Винер предвидел проблемы, которые Тьюринг и другие оптимисты в значительной степени упускали из виду. По его словам, настоящая опасность кроется в том,

что подобные машины, пускай они безвредны сами по себе, могут быть использованы человеком или группой людей для усиления своего господства над остальной человеческой расой, а политические лидеры могут попытаться контролировать население своих стран посредством не самих машин, а посредством политических практик, столь узких и равнодушных к человеческим потребностям, как если бы эти практики действительно вырабатывались механически.

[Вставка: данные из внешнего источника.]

(* ===== verification/FIFOSequencer.v ===== *)
(** EXCHANGE/order_server/fifo_sequencer.h: requests read from all connections wait until
    the end of the read round, are sorted by receive time and handed to the matching
    engine through the lock-free queue.

    [std::sort] puts its range in non-descending order and says nothing about elements
    that compare equal; [StdSort] is that contract, and the theorems hold for every
    implementation of it. *)
From S2P Require Export MatchingEngine.

Class StdSort {A : Type} (lt : A → A → bool) := {
  std_sort : list A → list A;
  std_sort_perm l : std_sort l ≡ₚ l;
  std_sort_sorted l : StronglySorted (λ x y, lt y x = false) (std_sort l);
}.

Definition ME_MAX_PENDING_REQUESTS : Z := 1024.

Record RecvTimeClientRequest : Type := MkRecvTimeClientRequest {
  recv_time_ : Z;
  request_ : MEClientRequest;
}.
(** [operator<]. *)
Definition recv_lt (x y : RecvTimeClientRequest) : bool := recv_time_ x <? recv_time_ y.

Record FIFOSequencer : Type := MkFIFOSequencer {
  seq_incoming_requests_ : LFQueue MEClientRequest;
  pending_client_requests_ : list RecvTimeClientRequest;
  pending_size_ : Z;
}.
Definition FIFOSequencer_new (client_requests : LFQueue MEClientRequest) : FIFOSequencer :=
  MkFIFOSequencer client_requests
    (replicate (Z.to_nat ME_MAX_PENDING_REQUESTS) (MkRecvTimeClientRequest 0 MEClientRequest_default)) 0.
Definition set_pending (ps : list RecvTimeClientRequest) (s : FIFOSequencer) : FIFOSequencer :=
  MkFIFOSequencer (seq_incoming_requests_ s) ps (pending_size_ s).
Definition set_pending_size (n : Z) (s : FIFOSequencer) : FIFOSequencer :=
  MkFIFOSequencer (seq_incoming_requests_ s) (pending_client_requests_ s) n.
Definition set_seq_queue (q : LFQueue MEClientRequest) (s : FIFOSequencer) : FIFOSequencer :=
  MkFIFOSequencer q (pending_client_requests_ s) (pending_size_ s).

Definition addClientRequest (rx_time : Z) (request : MEClientRequest) : M FIFOSequencer unit :=
  pending_size ← gets pending_size_;
  ps ← gets pending_client_requests_;
  if Z.of_nat (length ps) <=? pending_size then FATAL
  else
    _ ← modify (set_pending_size (pending_size + 1));
    modify (set_pending (<[Z.to_nat pending_size := MkRecvTimeClientRequest rx_time request]> ps)).

Section sequencer.
Context `{!StdSort recv_lt}.

(** [for (i = 0; i < pending_size_; ++i)]: [n] elements from position [i] on. *)
Fixpoint publish_from (n : nat) (i : nat) : M FIFOSequencer unit :=
  match n with
  | O => mret tt
  | S n =>
    ps ← gets pending_client_requests_;
    match ps !! i with
    | Some client_request =>
      _ ← zoom seq_incoming_requests_ set_seq_queue (push (request_ client_request));
      publish_from n (S i)
    | None => raise OutOfRange
    end
  end.

Definition sequenceAndPublish : M FIFOSequencer unit :=
  pending_size ← gets pending_size_;
  if pending_size =? 0 then mret tt
  else
    ps ← gets pending_client_requests_;
    let n := Z.to_nat pending_size in
    _ ← modify (set_pending (std_sort (take n ps) ++ drop n ps));
    _ ← publish_from n 0;
    modify (set_pending_size 0).

(** Requests queued in arrival order. *)
Fixpoint add_all (rs : list RecvTimeClientRequest) : M FIFOSequencer unit :=
  match rs with
  | [] => mret tt
  | r :: rs => _ ← addClientRequest (recv_time_ r) (request_ r); add_all rs
  end.

(** ** Behaviour *)
(** The sequencer holds the requests [rs], in arrival order. *)
Definition holds (s : FIFOSequencer) (rs : list RecvTimeClientRequest) : Prop :=
  length (pending_client_requests_ s) = Z.to_nat ME_MAX_PENDING_REQUESTS ∧
  pending_size_ s = Z.of_nat (length rs) ∧
  take (length rs) (pending_client_requests_ s) = rs.

Lemma addClientRequest_ok s rs r :
  holds s rs → Z.of_nat (length rs) < ME_MAX_PENDING_REQUESTS →
  wp (addClientRequest (recv_time_ r) (request_ r)) s (λ _ s', holds s' (rs ++ [r]) ∧
    seq_incoming_requests_ s' = seq_incoming_requests_ s).
Proof.
  intros (Hl & Hn & Ht) Hlt. unfold addClientRequest.
  apply wp_bind, wp_gets, wp_bind, wp_gets. rewrite Hl, Hn.
  rewrite (proj2 (Z.leb_gt _ _)) by (unfold ME_MAX_PENDING_REQUESTS in *; lia).
  apply wp_bind, wp_modify, wp_modify. split; [|done].
  unfold holds. simpl. rewrite length_insert, length_app, Nat2Z.id.
  split_and!; [done|simpl; lia|].
  simpl. rewrite Nat.add_1_r, (take_S_r _ _ r).
  - rewrite take_insert_ge by lia. rewrite Ht. by destruct r.
  - rewrite list_lookup_insert_eq by (unfold ME_MAX_PENDING_REQUESTS in *; lia). by destruct r.
Qed.

Lemma add_all_ok s rs1 rs2 :
  holds s rs1 → Z.of_nat (length rs1 + length rs2) ≤ ME_MAX_PENDING_REQUESTS →
  wp (add_all rs2) s (λ _ s', holds s' (rs1 ++ rs2) ∧
    seq_incoming_requests_ s' = seq_incoming_requests_ s).
Proof.
  revert s rs1. induction rs2 as [|r rs2 IH]; intros s rs1 Hs Hl.
  { apply wp_ret. by rewrite app_nil_r. }
  simpl in *. apply wp_bind. eapply wp_mono; [apply (addClientRequest_ok s rs1 r Hs); lia|].
  intros [] s1 [Hs1 Hq]. eapply wp_mono; [apply (IH s1 (rs1 ++ [r]) Hs1)|].
  - rewrite length_app. simpl. lia.
  - intros [] s2 [Hs2 Hq2]. rewrite <- (assoc_L (++)) in Hs2. split; [done|congruence].
Qed.

Lemma publish_from_ok n : ∀ i s rs vs k,
  rs = take n (drop i (pending_client_requests_ s)) → length rs = n →
  queue_room MEClientRequest_default (seq_incoming_requests_ s) (n + k) vs →
  wp (publish_from n i) s (λ _ s',
    pending_client_requests_ s' = pending_client_requests_ s ∧ pending_size_ s' = pending_size_ s ∧
    queue_room MEClientRequest_default (seq_incoming_requests_ s') k (vs ++ (request_ <$> rs))).
Proof.
  induction n as [|n IH]; intros i s rs vs k Hrs Hl Hq.
  { apply nil_length_inv in Hl. subst. apply wp_ret. by rewrite Hl, app_nil_r. }
  simpl. apply wp_bind, wp_gets.
  destruct (drop i (pending_client_requests_ s)) as [|r ds] eqn:Hd; [by subst rs|].
  assert (pending_client_requests_ s !! i = Some r) as Hi.
  { rewrite <- (Nat.add_0_r i), <- lookup_drop, Hd. done. }
  assert (drop (S i) (pending_client_requests_ s) = ds) as Hds.
  { replace (S i) with (i + 1)%nat by lia. by rewrite <- drop_drop, Hd. }
  rewrite Hi. subst rs. simpl in Hl |- *.
  apply wp_bind, wp_zoom. eapply wp_mono; [by apply queue_room_push|].
  intros [] q [Hq' _]. eapply wp_mono.
  { apply (IH (S i) (set_seq_queue q s) (take n ds) (vs ++ [request_ r]) k); [cbn [pending_client_requests_ set_seq_queue]; by rewrite Hds|lia|done]. }
  intros [] s' (? & ? & Hr). by rewrite <- (assoc_L (++)) in Hr.
Qed.

Lemma sequenceAndPublish_ok s rs vs k :
  holds s rs → Z.of_nat (length rs) ≤ ME_MAX_PENDING_REQUESTS →
  queue_room MEClientRequest_default (seq_incoming_requests_ s) (length rs + k) vs →
  wp sequenceAndPublish s (λ _ s', holds s' [] ∧
    queue_room MEClientRequest_default (seq_incoming_requests_ s') k
      (vs ++ (request_ <$> std_sort rs))).
Proof.
  intros (Hl & Hn & Ht) Hle Hq. unfold sequenceAndPublish. apply wp_bind, wp_gets. rewrite Hn.
  destruct rs as [|r rs].
  { simpl. apply wp_ret. split.
    - by split_and!.
    - pose proof (std_sort_perm (lt := recv_lt) []) as Hp.
      apply Permutation_nil_r in Hp. rewrite Hp. by rewrite app_nil_r. }
  assert (Z.of_nat (length (r :: rs)) =? 0 = false) as -> by (simpl; lia).
  remember (r :: rs) as rs' eqn:Hrs. clear Hrs r rs. rename rs' into rs.
  rewrite Nat2Z.id. apply wp_bind, wp_gets, wp_bind, wp_modify, wp_bind. rewrite Ht.
  assert (length (std_sort rs) = length rs) as Hls by by rewrite (std_sort_perm rs).
  eapply wp_mono.
  { apply (publish_from_ok (length rs) 0 _ (std_sort rs) vs k); [|done|done].
    simpl. rewrite drop_0, take_app_length' by done. done. }
  intros [] s' (Hps & _ & Hq'). apply wp_modify. split; [|done].
  unfold holds. simpl. rewrite Hps. simpl. split_and!; [|done|done].
  rewrite length_app, length_drop, Hls, Hl. lia.
Qed.
(** One round from an empty sequencer. *)
Lemma round_ok q rs vs k :
  queue_room MEClientRequest_default q (length rs + k) vs →
  Z.of_nat (length rs) ≤ ME_MAX_PENDING_REQUESTS →
  ∃ s, (_ ← add_all rs; sequenceAndPublish) (FIFOSequencer_new q) = Ok (tt, s) ∧ holds s [] ∧
    queue_room MEClientRequest_default (seq_incoming_requests_ s) k (vs ++ (request_ <$> std_sort rs)).
Proof.
  intros Hq Hl. assert (holds (FIFOSequencer_new q) []) as H0.
  { split_and!; [apply length_replicate|done|done]. }
  assert (wp (_ ← add_all rs; sequenceAndPublish) (FIFOSequencer_new q) (λ _ s, holds s [] ∧
    queue_room MEClientRequest_default (seq_incoming_requests_ s) k (vs ++ (request_ <$> std_sort rs)))) as H.
  { apply wp_bind. eapply wp_mono; [by apply (add_all_ok _ [] rs)|].
    intros [] s [Hs Hsq]. apply sequenceAndPublish_ok; [done|done|by rewrite Hsq]. }
  apply wp_ok in H as ([] & s & Hrun & Hs). by exists s.
Qed.
End sequencer.

(** Two implementations of the contract of [std::sort]: a stable merge sort, and the same
    after reversing its input. *)
Definition recv_le (x y : RecvTimeClientRequest) : Prop := recv_time_ x ≤ recv_time_ y.
#[export] Instance recv_le_dec x y : Decision (recv_le x y).
Proof. unfold recv_le. apply _. Defined.
#[export] Instance recv_le_trans : Transitive recv_le.
Proof. intros x y z. unfold recv_le. lia. Qed.
#[export] Instance recv_le_total : Total recv_le.
Proof. intros x y. unfold recv_le. lia. Qed.
Lemma recv_sorted l :
  StronglySorted (λ x y, recv_lt y x = false) (merge_sort recv_le l).
Proof.
  eapply StronglySorted_weaken; [|apply StronglySorted_merge_sort; apply _].
  unfold recv_le, recv_lt. intros. lia.
Qed.
#[export] Program Instance stable_sort : StdSort recv_lt := {| std_sort := merge_sort recv_le |}.
Next Obligation. intros l. apply merge_sort_Permutation. Qed.
Next Obligation. apply recv_sorted. Qed.
Program Definition unstable_sort : StdSort recv_lt := {| std_sort l := merge_sort recv_le (reverse l) |}.
Next Obligation. intros l. simpl. rewrite merge_sort_Permutation. apply reverse_Permutation. Qed.
Next Obligation. intros l. apply recv_sorted. Qed.

(** ** Properties *)
Section properties.
Context `{!StdSort recv_lt}.

(** A round of the sequencer (requests queued in arrival order, then published) hands
    every request to the matching engine exactly once, in ascending receive time, and
    leaves nothing pending. *)
Theorem sequencer_round q rs vs k :
  queue_room MEClientRequest_default q (length rs + k) vs →
  Z.of_nat (length rs) ≤ ME_MAX_PENDING_REQUESTS →
  ∃ s sorted, (_ ← add_all rs; sequenceAndPublish) (FIFOSequencer_new q) = Ok (tt, s) ∧
    pending_size_ s = 0 ∧ sorted ≡ₚ rs ∧
    StronglySorted (λ x y, recv_time_ x ≤ recv_time_ y) sorted ∧
    queue_room MEClientRequest_default (seq_incoming_requests_ s) k (vs ++ (request_ <$> sorted)).
Proof.
  intros Hq Hl. destruct (round_ok q rs vs k Hq Hl) as (s & Hrun & (_ & Hn & _) & Hq').
  exists s, (std_sort rs).
  split_and!; [done|done|apply std_sort_perm| |done].
  eapply StronglySorted_weaken; [|apply std_sort_sorted]. unfold recv_lt. intros. lia.
Qed.

(** When the receive times are distinct the order is determined: requests that arrive
    in receive-time order are published in arrival order. *)
Theorem sequencer_fifo q rs vs k :
  queue_room MEClientRequest_default q (length rs + k) vs →
  Z.of_nat (length rs) ≤ ME_MAX_PENDING_REQUESTS →
  StronglySorted (λ x y, recv_time_ x < recv_time_ y) rs →
  ∃ s, (_ ← add_all rs; sequenceAndPublish) (FIFOSequencer_new q) = Ok (tt, s) ∧
    queue_room MEClientRequest_default (seq_incoming_requests_ s) k (vs ++ (request_ <$> rs)).
Proof.
  intros Hq Hl Hs.
  assert (std_sort rs = rs) as Hsort.
  { apply (StronglySorted_unique_strong (λ x y, recv_lt y x = false)).
    - intros x y Hx Hy H1 H2. unfold recv_lt in H1, H2. rewrite std_sort_perm in Hx.
      apply (StronglySorted_lt_inj recv_time_ rs); [done|done|done|lia].
    - apply std_sort_sorted.
    - eapply StronglySorted_weaken; [|exact Hs]. unfold recv_lt. intros. lia.
    - apply std_sort_perm. }
  destruct (round_ok q rs vs k Hq Hl) as (s & Hrun & _ & Hq'). rewrite Hsort in Hq'. eauto.
Qed.

(** The 1025th request that arrives in one round ends the process ([FATAL]). *)
Theorem sequencer_overflow s rs rx_time request :
  holds s rs → Z.of_nat (length rs) = ME_MAX_PENDING_REQUESTS →
  addClientRequest rx_time request s = Err Exit.
Proof.
  intros (Hl & Hn & _) Hlen. unfold addClientRequest. rewrite !gets_bind, Hl, Hn.
  by rewrite (proj2 (Z.leb_le _ _)) by (unfold ME_MAX_PENDING_REQUESTS in *; lia).
Qed.
End properties.

(** ** A concrete round: three requests, the second received first *)
Definition request_at (t order : Z) : RecvTimeClientRequest :=
  MkRecvTimeClientRequest t (MkMEClientRequest ClientRequestType_NEW 1 3 order Side_BUY 100 10).
Lemma sequencer_round_witness :
  ∃ s sorted, (_ ← add_all [request_at 7 1; request_at 4 2; request_at 9 3]; sequenceAndPublish)
      (FIFOSequencer_new new_queue) = Ok (tt, s) ∧
    pending_size_ s = 0 ∧ sorted ≡ₚ [request_at 7 1; request_at 4 2; request_at 9 3] ∧
    StronglySorted (λ x y, recv_time_ x ≤ recv_time_ y) sorted ∧
    queue_room MEClientRequest_default (seq_incoming_requests_ s) 5 ([] ++ (request_ <$> sorted)).
Proof.
  apply (sequencer_round new_queue [request_at 7 1; request_at 4 2; request_at 9 3] [] 5); [|done].
  split_and!; [apply new_queue_wf|reflexivity|simpl; lia].
Defined.
Lemma sequencer_fifo_witness :
  ∃ s, (_ ← add_all [request_at 4 1; request_at 7 2]; sequenceAndPublish)
      (FIFOSequencer_new new_queue) = Ok (tt, s) ∧
    queue_room MEClientRequest_default (seq_incoming_requests_ s) 5
      ([] ++ (request_ <$> [request_at 4 1; request_at 7 2])).
Proof.
  apply (sequencer_fifo new_queue [request_at 4 1; request_at 7 2] [] 5).
  - split_and!; [apply new_queue_wf|reflexivity|simpl; lia].
  - done.
  - repeat constructor; simpl; lia.
Defined.
Definition full_sequencer : FIFOSequencer :=
  MkFIFOSequencer new_queue (replicate 1024 (request_at 7 1)) 1024.
Lemma sequencer_overflow_witness :
  addClientRequest 7 MEClientRequest_default full_sequencer = Err Exit.
Proof.
  apply (sequencer_overflow full_sequencer (replicate 1024 (request_at 7 1))).
  - split_and!; reflexivity.
  - reflexivity.
Defined.

(** ** Requests received at the same time *)
Definition new_and_cancel : list RecvTimeClientRequest :=
  [MkRecvTimeClientRequest 5 (MkMEClientRequest ClientRequestType_NEW 1 3 1 Side_BUY 100 10);
   MkRecvTimeClientRequest 5 (MkMEClientRequest ClientRequestType_CANCEL 1 3 1 Side_BUY 100 10)].

(** The contract of [std::sort] does not make the sequencer first-in-first-out: all
    requests of one read carry the same receive time, and there is an implementation of
    the contract under which a new order and its cancellation, received in this order
    from one client, reach the matching engine in the opposite order. *)
Theorem equal_times_may_reorder :
  ∃ sort : StdSort recv_lt,
    (_ ← add_all new_and_cancel; sequenceAndPublish (StdSort0 := sort)) (FIFOSequencer_new new_queue) ≠ Err Exit ∧
    match (_ ← add_all new_and_cancel; sequenceAndPublish (StdSort0 := sort)) (FIFOSequencer_new new_queue) with
    | Ok (_, s) => contents MEClientRequest_default (seq_incoming_requests_ s)
                     = reverse (request_ <$> new_and_cancel)
    | Err _ => False
    end.
Proof. exists unstable_sort. vm_compute. done. Qed.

Он осознавал, что сила сосредоточена в алгоритмах, а не в оборудовании, которое ими оперирует, хотя современное оборудование позволяет обрабатывать алгоритмы, которые казались бы невообразимо громоздкими во времена Винера. Что мы можем сказать об этих «практиках», «узких и равнодушных к человеческим потребностям»? Они внедряются в общество снова и снова, некоторые из них предположительно полезны, другие предположительно вредны, и большинство из них вызывает огромное количество вопросов.

 

Рассмотрим несколько конфликтных ситуаций. Мой покойный друг Джо Вейценбаум[49], преемник Винера в роли высокотехнологичного пророка Иеремии в Массачусетском технологическом институте, любил повторять, что кредитные карты, при всех неоспоримых достоинствах, заодно предоставляют правительствам и корпорациям недорогой и почти стопроцентно надежный способ отслеживать перемещения, покупательские привычки и желания граждан. Анонимность наличных денег в значительной степени недооценивается, к ней стремятся разве что торговцы наркотиками и другие преступники, а ныне она и вовсе на грани исчезновения. Тем самым отмывание средств сделается более сложной технической задачей, но поклонники и энтузиасты искусственного интеллекта, ратующие против наличности, добились вдобавок того, что все мы очутились как на ладони у «группы людей», которые могут использовать это обстоятельство «для усиления своего господства над остальной человеческой расой».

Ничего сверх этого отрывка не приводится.